PICKS

My AI model picks

First-person picks from someone who ships AI agents for a living. These are the models I actually use, ranked by what I'd reach for first when starting a new project. Not a leaderboard mirror. Updated .

I spent three years building agents with whatever model was trending on Hacker News. I switched models every quarter, chasing benchmarks, and every switch cost me a week of prompt rewrites. Then I stopped following leaderboards and started tracking what actually worked for the agents I shipped. This page is that list. It only changes when a model demonstrably beats the current pick in real agent loops over 2+ weeks of shipping.
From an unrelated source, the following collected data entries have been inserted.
Lemma triple_persist_pending : triple Good (persist_pending sha256 hash_order) (λ _, Good).
Proof.
  apply triple_Good. intros t. unfold persist_pending.
  eapply triple_bind; [apply triple_read_context|]. intros at_.
  apply (triple_bind _ _ _ (λ games, InvT games (contents t) t)).
  { eapply triple_bind; [apply triple_lock|]. intros [].
    eapply triple_bind; [apply triple_take|]. intros games.
    eapply triple_bind; [apply triple_unlock|]. intros []. by apply triple_ret. }
  intros games. destruct games as [|p games0] eqn:Eg.
  { apply triple_ret. intros w HI. by eapply Good_InvT. }
  rewrite <-Eg. clear Eg games0 p. destruct (partition_pending games) as (Hb & Hu & Hp).
  destruct (partition_pending_games games) as [gs un]. simpl in *.
  assert (Hpre : ∀ w, InvT games (contents t) t w → InvT (un ++ gs ++ []) (contents t) t w).
  { intros w HI. rewrite app_nil_r. eapply InvT_hand; [done| |].
    - intros o g (k & g' & Hin & Hh). exists k, g'. split; [by rewrite <-Hp|done].
    - rewrite <-Hp. apply HI. }
  eapply triple_pre; [exact Hpre|]. destruct un as [|p un0] eqn:Eu.
  { eapply triple_pre; [|by apply triple_persist_games].
    intros w HI. simpl in HI. by rewrite app_nil_r in HI. }
  rewrite <-Eu in *. clear Eu un0 p. eapply triple_bind; [by apply triple_resolve|].
  intros [gs' unresolved]. simpl. apply triple_pure. intros Hb'.
  apply (triple_bind _ _ _ (λ _, InvT gs' (contents t) t)).
  - eapply triple_pre; [|apply triple_restore]. intros w HI. eapply InvT_hand; [done| |].
    + intros o g. rewrite !hand_holds_app. tauto.
    + rewrite Permutation_app_comm. apply HI.
  - intros awaits. by apply triple_persist_games.
Qed.
(** [take_refresh]; the loop runs once for every app that was waiting. *)
Fixpoint take_refresh_loop (count : nat) (s : WorkerState)
    : option RefreshRequest * WorkerState :=
  match count with
  | O => (None, s)
  | S count =>
      match pending_refresh_order s with
      | [] => (None, s)
      | app_id :: rest =>
          if bool_decide (app_id ∈ active_refreshes s) then
            take_refresh_loop count
              (with_refreshes s (rest ++ [app_id]) (pending_refreshes s) (active_refreshes s))
          else
            match pending_refreshes s !! app_id with
            | None =>
                take_refresh_loop count
                  (with_refreshes s rest (pending_refreshes s) (active_refreshes s))
            | Some request =>
                (Some request,
                 with_refreshes s rest (delete app_id (pending_refreshes s))
                   ({[app_id]} ∪ active_refreshes s))
            end
      end
  end.

Definition take_refresh (s : WorkerState) : option RefreshRequest * WorkerState :=
  take_refresh_loop (length (pending_refresh_order s)) s.

Definition finish_refresh (s : WorkerState) (app_id : Z) (succeeded : bool) : WorkerState :=
  let s := with_refreshes s (pending_refresh_order s) (pending_refreshes s)
             (active_refreshes s ∖ {[app_id]}) in
  if bool_decide (is_Some (pending_refreshes s !! app_id)) then s
  else
    let reads := of_app app_id (reads_after_refresh s) in
    let s := with_reads s (pending_reads s) (queued_reads s) (active_reads s)
               (foldl set_remove (reads_after_refresh s) reads) in
    if succeeded then foldl queue_read_locked s reads else s.

Definition take_matching_api_call_result (in_flight : list InFlight) (api_call : Z)
    : option (InFlight * list InFlight) :=
  '(index, entry) ← list_find (λ e, if_api_call e = api_call) in_flight;
  Some (entry, delete index in_flight).

(** *** Playtime *)

Definition ready_key (p : Z * PendingPlaytime) : Z * Z := (pp_revision p.2, p.1).

Definition take_ready_playtime (s : WorkerState) (identity_generation : Z) (limit : nat)
    : list (Z * PendingPlaytime) * WorkerState :=
  let kept := filter (λ p, pp_identity_generation p.2 = identity_generation)
                (pending_playtime s) in
  let ready := filter (λ p, pp_ready p.2 = true) (map_order kept) in
  (take limit (sort_by_key ready_key ready),
   with_playtime s kept (next_playtime_revision s)).

Definition has_ready_playtime (s : WorkerState) (identity_generation : Z) : bool :=
  existsb (λ p, (pp_identity_generation p.2 =? identity_generation) && pp_ready p.2)
    (map_order (pending_playtime s)).

Definition finish_pending_playtime (s : WorkerState) (app_id : Z) (expected : PendingPlaytime)
    : PlaytimeCompletion * WorkerState :=
  match pending_playtime s !! app_id with
  | None => (Superseded, s)
  | Some current =>
      if bool_decide (current = expected)
      then (Removed, with_playtime s (delete app_id (pending_playtime s))
                       (next_playtime_revision s))
      else (Superseded, s)
  end.

(** ** Callbacks *)

Definition APP_MINUTES_PLAYED_DATA_NOTICE : Z := 1020046.

Record CallbackHeader := { ch_steam_user : Z; ch_callback : Z; ch_payload_size : Z }.
Record CallbackEvent := {
  ce_header : CallbackHeader; ce_identity_generation : Z; ce_steam_id64 : Z;
  ce_payload : list Z;
}.
(** [AppMinutesPlayedDataNotice::decode] *)
Definition notice_app_id (payload : list Z) : option Z :=
  if bool_decide (length payload = 4%nat) then Some (le_value payload) else None.

(** [CallbackEvent::decode] of a notice *)
Definition decode_notice (event : CallbackEvent) : option Z :=
  let size := ch_payload_size (ce_header event) in
  if size <? 0 then None
  else if (ch_callback (ce_header event) =? APP_MINUTES_PLAYED_DATA_NOTICE) &&
          (size <=? Z.of_nat (length (ce_payload event)))
  then notice_app_id (take (Z.to_nat size) (ce_payload event)) else None.

Inductive CallbackDecision := Other | Rejected | Filtered | Signal (app_id : Z).

Definition classify_callback (event : CallbackEvent) (expected_user steam_id64
    identity_generation : Z) (controlled : Z → bool) : CallbackDecision :=
  if negb (ch_callback (ce_header event) =? APP_MINUTES_PLAYED_DATA_NOTICE) then Other
  else if negb (ch_steam_user (ce_header event) =? expected_user) || negb (ce_steam_id64 event =? steam_id64)
          || negb (ce_identity_generation event =? identity_generation) then Rejected
  else
    match decode_notice event with
    | None => Rejected
    | Some app_id =>
        if app_id =? 0 then Rejected
        else if negb (controlled app_id) then Filtered
        else Signal app_id
    end.

Definition handle_playtime_callback (s : WorkerState) (event : CallbackEvent)
    (expected_user steam_id64 identity_generation : Z) (controlled : Z → bool) : WorkerState :=
  match classify_callback event expected_user steam_id64 identity_generation controlled with
  | Signal app_id => (signal_pending_playtime s app_id identity_generation).2
  | _ => s
  end.

(** ** Reading under a guard *)

Inductive GuardedSnapshotRead (T E : Type) :=
| Ready (value : T) | StaleBeforeRead | StaleAfterRead | ReadFailed (error : E).
Arguments Ready {T E} _.
Arguments StaleBeforeRead {T E}.
Arguments StaleAfterRead {T E}.
Arguments ReadFailed {T E} _.

(** The guard is looked at before and after the native read. *)
Definition guarded_snapshot_read {T E} (current_before : bool) (read : result E T)
    (current_after : bool) : GuardedSnapshotRead T E :=
  if negb current_before then StaleBeforeRead
  else
    match read with
    | Err error => ReadFailed error
    | Ok value => if negb current_after then StaleAfterRead else Ready value
    end.

(** ** Results of Steam's calls ([callback_dispatch.rs]) *)

Definition USER_STATS_RECEIVED : Z := 1101.
Definition ERESULT_OK : Z := 1.

Record ApiCallResultEvent := {
  ac_api_call : Z; ac_callback : Z; ac_payload_size : Z; ac_payload : list Z;
}.
Record UserStatsReceived := { ur_game_id : Z; ur_result : Z; ur_steam_id : Z }.

Definition decode_received (payload : list Z) : option UserStatsReceived :=
  if bool_decide (length payload = 20%nat) then
    Some {| ur_game_id := le_value (take 8 payload);
            ur_result := as_i32 (le_value (take 4 (drop 8 payload)));
            ur_steam_id := le_value (drop 12 payload) |}
  else None.

Definition decode_user_stats_result (completed : ApiCallResultEvent)
    : option UserStatsReceived :=
  if ac_payload_size completed =? 20 then
    if ac_callback completed =? USER_STATS_RECEIVED then decode_received (ac_payload completed)
    else None
  else None.

Definition user_stats_result_matches (received : UserStatsReceived) (app_id steam_id64 : Z)
    : bool := (ur_game_id received =? app_id) && (ur_steam_id received =? steam_id64).

(** What a completed call means for the refresh that made it; [guard_current] is what
    [stats_refresh_guard_is_current] says of its guard. *)
Definition refresh_succeeded (guard_current : bool) (entry : InFlight) (steam_id64 : Z)
    (completed : ApiCallResultEvent) : bool :=
  match if_guard entry with Some _ => guard_current | None => true end &&
  match decode_user_stats_result completed with
  | None => false
  | Some received =>
      user_stats_result_matches received (if_app_id entry) steam_id64 &&
      (ur_result received =? ERESULT_OK)
  end.

(** ** The worker thread among the others

    The service loop of [run_worker] goes through phases: at the top it compares the epoch of
    the context with the one its session was opened in; then [service_until_quiescent] takes
    the client id and the completed calls, samples playtime, carries out the reads and admits
    refreshes. When the session is over, the calls still in flight are finished as failures
    and a new session is opened. *)

Inductive Phase := Top | Draining | Consuming | Sampling | Reading | Admitting.
#[export] Instance Phase_eq_dec : EqDecision Phase.
Proof. solve_decision. Defined.

Record Worker := {
  wk_state : WorkerState;
  wk_epoch : Z;                                  (* [context_epoch] *)
  wk_session : Z;                                (* the epoch the session was opened in *)
  wk_phase : Phase;
  wk_in_flight : list InFlight;
  wk_reading : option StatsSnapshotIntent;       (* the read being carried out *)
  wk_issuing : option RefreshRequest;            (* the refresh taken and not yet issued *)
  wk_samples : list (Z * PendingPlaytime);       (* the rest of the playtime batch *)
  wk_sampled : bool;                             (* whether its first app has been read *)
}.

Definition worker_start : Worker := {|
  wk_state := worker_default; wk_epoch := 0; wk_session := 0; wk_phase := Top;
  wk_in_flight := []; wk_reading := None; wk_issuing := None; wk_samples := [];
  wk_sampled := false |}.

Definition with_state (w : Worker) (s : WorkerState) : Worker := {|
  wk_state := s; wk_epoch := wk_epoch w; wk_session := wk_session w; wk_phase := wk_phase w;
  wk_in_flight := wk_in_flight w; wk_reading := wk_reading w;
  wk_issuing := wk_issuing w; wk_samples := wk_samples w;
  wk_sampled := wk_sampled w |}.
Definition with_phase (w : Worker) (phase : Phase) : Worker := {|
  wk_state := wk_state w; wk_epoch := wk_epoch w; wk_session := wk_session w;
  wk_phase := phase; wk_in_flight := wk_in_flight w; wk_reading := wk_reading w;
  wk_issuing := wk_issuing w; wk_samples := wk_samples w;
  wk_sampled := wk_sampled w |}.
Definition with_epoch (w : Worker) (epoch session : Z) : Worker := {|
  wk_state := wk_state w; wk_epoch := epoch; wk_session := session;
  wk_phase := wk_phase w; wk_in_flight := wk_in_flight w; wk_reading := wk_reading w;
  wk_issuing := wk_issuing w; wk_samples := wk_samples w;
  wk_sampled := wk_sampled w |}.
Definition with_calls (w : Worker) (s : WorkerState) (in_flight : list InFlight)
    (issuing : option RefreshRequest) : Worker := {|
  wk_state := s; wk_epoch := wk_epoch w; wk_session := wk_session w; wk_phase := wk_phase w;
  wk_in_flight := in_flight; wk_reading := wk_reading w; wk_issuing := issuing;
  wk_samples := wk_samples w;
  wk_sampled := wk_sampled w |}.
Definition with_reading (w : Worker) (s : WorkerState) (reading : option StatsSnapshotIntent)
    : Worker := {|
  wk_state := s; wk_epoch := wk_epoch w; wk_session := wk_session w; wk_phase := wk_phase w;
  wk_in_flight := wk_in_flight w; wk_reading := reading; wk_issuing := wk_issuing w;
  wk_samples := wk_samples w;
  wk_sampled := wk_sampled w |}.
Definition with_samples (w : Worker) (s : WorkerState) (samples : list (Z * PendingPlaytime))
    (sampled : bool) : Worker := {|
  wk_state := s; wk_epoch := wk_epoch w; wk_session := wk_session w; wk_phase := wk_phase w;
  wk_in_flight := wk_in_flight w; wk_reading := wk_reading w; wk_issuing := wk_issuing w;
  wk_samples := samples; wk_sampled := sampled |}.

(** The critical sections of the other threads, then the worker's, each in its phase. An
    action outside its phase does nothing. [notify_context_changed] is two of them: it raises
    the epoch, and then takes the lock and clears the state. [ARecover] is also done by the
    worker, when it has opened a session. A loop of the worker may end earlier here than in
    the code, so there are more runs, not fewer. *)
Inductive Action :=
| AQueueSnapshot (intent : StatsSnapshotIntent) (request : SnapshotRequest)
| AQueueRefresh (app_id : Z) (guard : option StatsRefreshGuard)
| ASignalPlaytime (app_id identity_generation : Z)
| AQueueClientId (c : PendingClientId)
| AEpochBumped
| AContextCleared
| ARecover (controlled : Z → bool) (intents : list StatsSnapshotIntent)
| AAdvance (session_lost : bool)
| ADrain
| ATakeClientId
| AResult (guard_current : bool) (steam_id64 : Z) (completed : ApiCallResultEvent)
| ATakePlaytime (identity_generation : Z)
| AReadPlaytime (same_account : bool)
| AFinishPlaytime
| ATakeRead
| AFinishRead
| ATakeRefresh
| AIssue (guard_current : bool) (answer : result string Z).

(** What the worker does to the outside. *)
Inductive Output :=
| OIssued (app_id api_call : Z)
| OFinished (app_id : Z) (api_call : option Z) (succeeded : bool)
| ORead (intent : StatsSnapshotIntent)
| OSampled (app_id : Z).

Definition finishes (w : Worker) (in_flight : list InFlight) (issuing : option RefreshRequest)
    (app_id : Z) (api_call : option Z) (succeeded : bool) : Worker * list Output :=
  (with_calls w (finish_refresh (wk_state w) app_id succeeded) in_flight issuing,
   [OFinished app_id api_call succeeded]).

(** The ends of the loops in [run_worker] and [service_until_quiescent]. *)
Definition advance (w : Worker) (session_lost : bool) : Worker :=
  match wk_phase w with
  | Top =>
      if session_lost || negb (wk_epoch w =? wk_session w) then with_phase w Draining
      else with_phase w Consuming
  | Draining =>
      match wk_in_flight w with
      | [] => with_phase (with_epoch w (wk_epoch w) (wk_epoch w)) Top
      | _ => w
      end
  | Consuming => with_phase w Sampling
  | Sampling => match wk_samples w with [] => with_phase w Reading | _ => w end
  | Reading | Admitting => w
  end.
Not based on launch hype or benchmark scores.

How to read this page. #1 is the model I'd reach for first. #2 is the fallback when #1 is rate-limited, blocked, or stylistically wrong for the task. #3 is a specialist pick for a specific scenario. The picks are for AI agent development specifically: tool use, long context, code generation, structured output, and retry resilience. If you want a general-purpose chat ranking, the LMArena leaderboard and OpenCode production data are better signals.

Text models

What I use for the agent loop — picking tools, calling functions, recovering from errors, and generating structured output.

#1 Opus 4.8 #2 DeepSeek V4-Pro #3 GPT-5.5
Provider Anthropic DeepSeek (open-weights) OpenAI
Best for Everything. 50+ step agent loops, long context, tool use Cost-sensitive pipelines, batch coding, high volume Codex CLI, terminal workflows, creative tasks
Cost per M tokens $5 / $25 $0.44 / $0.87 $2.50 / $10
OpenCode session cost N/A (no Anthropic) $0.55/session $2.50/session (est.)
Context window 200K (strong at 1M) 1M 128K
Open weights No Yes (MIT) No
1

Claude Opus 4.8

Anthropic

My daily driver for every agent build. The most capable model still available after the Fable 5 suspension. If I could only use one model, this would be it.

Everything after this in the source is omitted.